Wednesday, November 3, 2021
12:00 PM - 12:20 PM (EDT)
Catalyst Session: Developing Resiliency Efficiently and Effectively With Smart City Technology
Booth 345

As cities and communities work to recover from historic adversities, it is time to rethink how we live, work, and consume. Using technology to become more sustainable, fiscally responsible, and less wasteful is imperative going forward. Resilient cities will be those that efficiently and successfully implement technologies that help transition current practices to ones capable of a renewed or reimagined push towards resilience. Having worked with many cities across the country, our Rubicon team is acutely aware of the operational pain-points and cost challenges being faced. Solutions must be designed to address the specific challenges of municipal fleets and help them uncover taxpayer savings and more sustainable solutions. These solutions must deliver on the goals commonly outlined by city partners. They must be customizable and adaptable utilizing the latest technology like machine learning and artificial intelligence that generates insights and achieve improvements in key operational areas.
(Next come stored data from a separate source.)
(** The release of a message after it was transmitted ([gone] is [false]) or processed:
    the state loses a reference, and its place in the queue when it is over. *)
Lemma end_release io pend p s q' pend' (gone : bool) r r' :
  ewf io pend -> io_heap io !! p = Some s -> p ≠ state0 -> io_heap io !! state0 = Some r ->
  (forall x, mrefs (msgs q' pend') x = mrefs (msgs (txmsgq io) pend) x - if decide (p = x) then 1 else 0) ->
  (forall m, pend = Some m -> m_state m ≠ p -> pend' = Some m) ->
  (forall m, m ∈ msgs q' pend' -> m ∈ msgs (txmsgq io) pend) ->
  (gone = false -> pend' = pend) -> (gone = true -> pend' = None) ->
  let inq' := if gone then inq_of s && rb_of s else inq_of s in
  root_ok r' (if inq_of s && negb inq' then without p (s_subq r) else s_subq r)
    (if inq_of s && negb inq' then s_refs r - empty_ref (without p (s_subq r)) else s_refs r) ->
  0 < mrefs (msgs (txmsgq io) pend) p ->
  if released inq' (rb_of s) (mrefs (msgs (txmsgq io) pend) p)
  then forall c, let io' := {| io_heap := <[state0:=r']> (delete p (io_heap io)); staterd_tree := staterd_tree io;
                      statewr_tree := statewr_tree io; txmsgq := q'; dmsg_state_count := c; io_locked := false |} in
       ewf io' pend' /\ root_excess io' = root_excess io /\ forall opp m, view opp io' m = view opp io m
  else forall c s', cell_ok s' (opp_of s) inq' (rb_of s) (tx_of s) (rx_of s) (mrefs (msgs (txmsgq io) pend) p - 1) (s_msgid s) ->
       let io' := con r' p s' (io_heap io) (staterd_tree io) (statewr_tree io) q' c false in
       ewf io' pend' /\ root_excess io' = root_excess io /\ forall opp m, view opp io' m = view opp io m.
Proof.
  intros Hw Hs Hp Hr Hmr Hpend Hmsg Hg0 Hg1 inq' Hr' Hpos. pose proof (w_cell _ _ Hw p s Hs Hp) as Hci.
  assert (forall x, x ≠ p -> mrefs (msgs q' pend') x = mrefs (msgs (txmsgq io) pend) x) as Hmo.
  { intros x Hx. rewrite Hmr, decide_False by done. lia. }
  assert (mrefs (msgs q' pend') p = mrefs (msgs (txmsgq io) pend) p - 1) as Hn by (by rewrite Hmr, decide_True).
  assert (forall m, m ∈ msgs q' pend' -> m_state m = p \/ m ∈ msgs (txmsgq io) pend) as Hmsg' by (intros m Hm; right; by apply Hmsg).
  assert (inq' = true -> inq_of s = true) as Hinq1 by (unfold inq'; destruct gone, (inq_of s); done).
  assert (rb_of s && negb (rb_of s) = false) as Htd by (by destruct (rb_of s)).
  unfold released. destruct (inq' || rb_of s) eqn:Eor; cbn [negb andb]; [|case_bool_decide as H1].
  2: { apply orb_false_elim in Eor as [Hi Hb]. intros c. cbv zeta.
    pose proof (ewf_drop io pend p s r Hp Hw Hs Hr inq' false q' c pend' r' Hr' ltac:(done) Hinq1 Hmo Hpend Hmsg' Hi eq_refl Hb
      ltac:(lia)) as K.
    split; [exact K|]. split; [apply (excess_change io pend _ p s r r' _ Hw Hs Hp Hr (lookup_insert_eq _ _ _) Hr'); by intros [? _]%andb_prop|].
    intros opp m.
    by apply (view_dropped io pend p s r Hp Hw Hs Hr inq' false q' c pend' r' Hr' ltac:(done) Hinq1 Hmo Hpend Hmsg' Hi eq_refl Hb ltac:(lia)). }
  all: intros c s' Hc'; cbv zeta.
  all: pose proof (ewf_keep io pend p s r Hp Hw Hs Hr inq' (rb_of s) q' c pend' r' Hr') as K.
  all: pose proof (view_keep io pend p s r Hp Hw Hs Hr inq' (rb_of s) q' c pend' r' Hr') as V.
  all: rewrite Htd in K, V.
  all: assert (rb_of s = true -> inq' = true) as Hri by
    (intros Hb; pose proof (ci_inq _ _ _ _ Hci Hb) as Hi; unfold inq'; rewrite Hb, Hi; by destruct gone).
  all: assert (inq' = true -> rb_of s = false -> exists m, pend' = Some m /\ m_state m = p) as Hpd by
    (unfold inq'; intros Hi Hb; destruct gone; [rewrite Hb, andb_false_r in Hi; done|];
     rewrite Hg0 by done; by apply (ci_pend _ _ _ _ Hci)).
  all: assert (inq' || rb_of s = true \/ 0 < mrefs (msgs (txmsgq io) pend) p - 1) as Hps by (rewrite Eor; first [left; done | right; lia]).
  all: specialize (K ltac:(done) Hinq1 Hmo Hpend Hmsg' (tx_of s) (rx_of s) s' _ Hc' (eq_sym Hn) (ci_rb _ _ _ _ Hci) Hri (ci_open _ _ _ _ Hci) Hpd Hps).
  all: specialize (V ltac:(done) Hinq1 Hmo Hpend Hmsg' (tx_of s) (rx_of s) s' _ Hc' (eq_sym Hn) (ci_rb _ _ _ _ Hci) Hri (ci_open _ _ _ _ Hci) Hpd Hps).
  all: split; [exact K|]; split; [apply (excess_change io pend (con r' p s' (io_heap io) (staterd_tree io) (statewr_tree io) q' c false) p s r r' _ Hw Hs Hp Hr (cells_r _ _ _ _) Hr'); by intros [? _]%andb_prop|].
  all: intros opp m; rewrite V; case_bool_decide as Hom; [|done]; destruct Hom as [-> ->].
  all: destruct (rb_of s) eqn:Eb; [|done]; symmetry; by apply (view_at _ _ _ _ _ Hw Hs).
Qed.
If these technologies can be used to optimize the many vehicles delivering food, it can be used to optimize a fleet of vehicles on our city streets and gather valuable data in the process. A garbage truck can become a part of this larger technology and data-driven solution. The garbage truck effectively collects waste, but there are more than four million miles of roadways across the US and a number of problems exist. Issues like snow and ice, potholes, abandoned houses and storefronts, buildings covered in graffiti, and damaged street signs all create issues for our communities. Harnessing technology can proactively deal with these issues and create better, safer, and cleaner streets without adding more personnel to government budgets and more equipment to our already congested streets. By equipping existing government fleets with the right technology, it transforms a city service model from reactive to proactive, making our technology work harder and build city resiliency.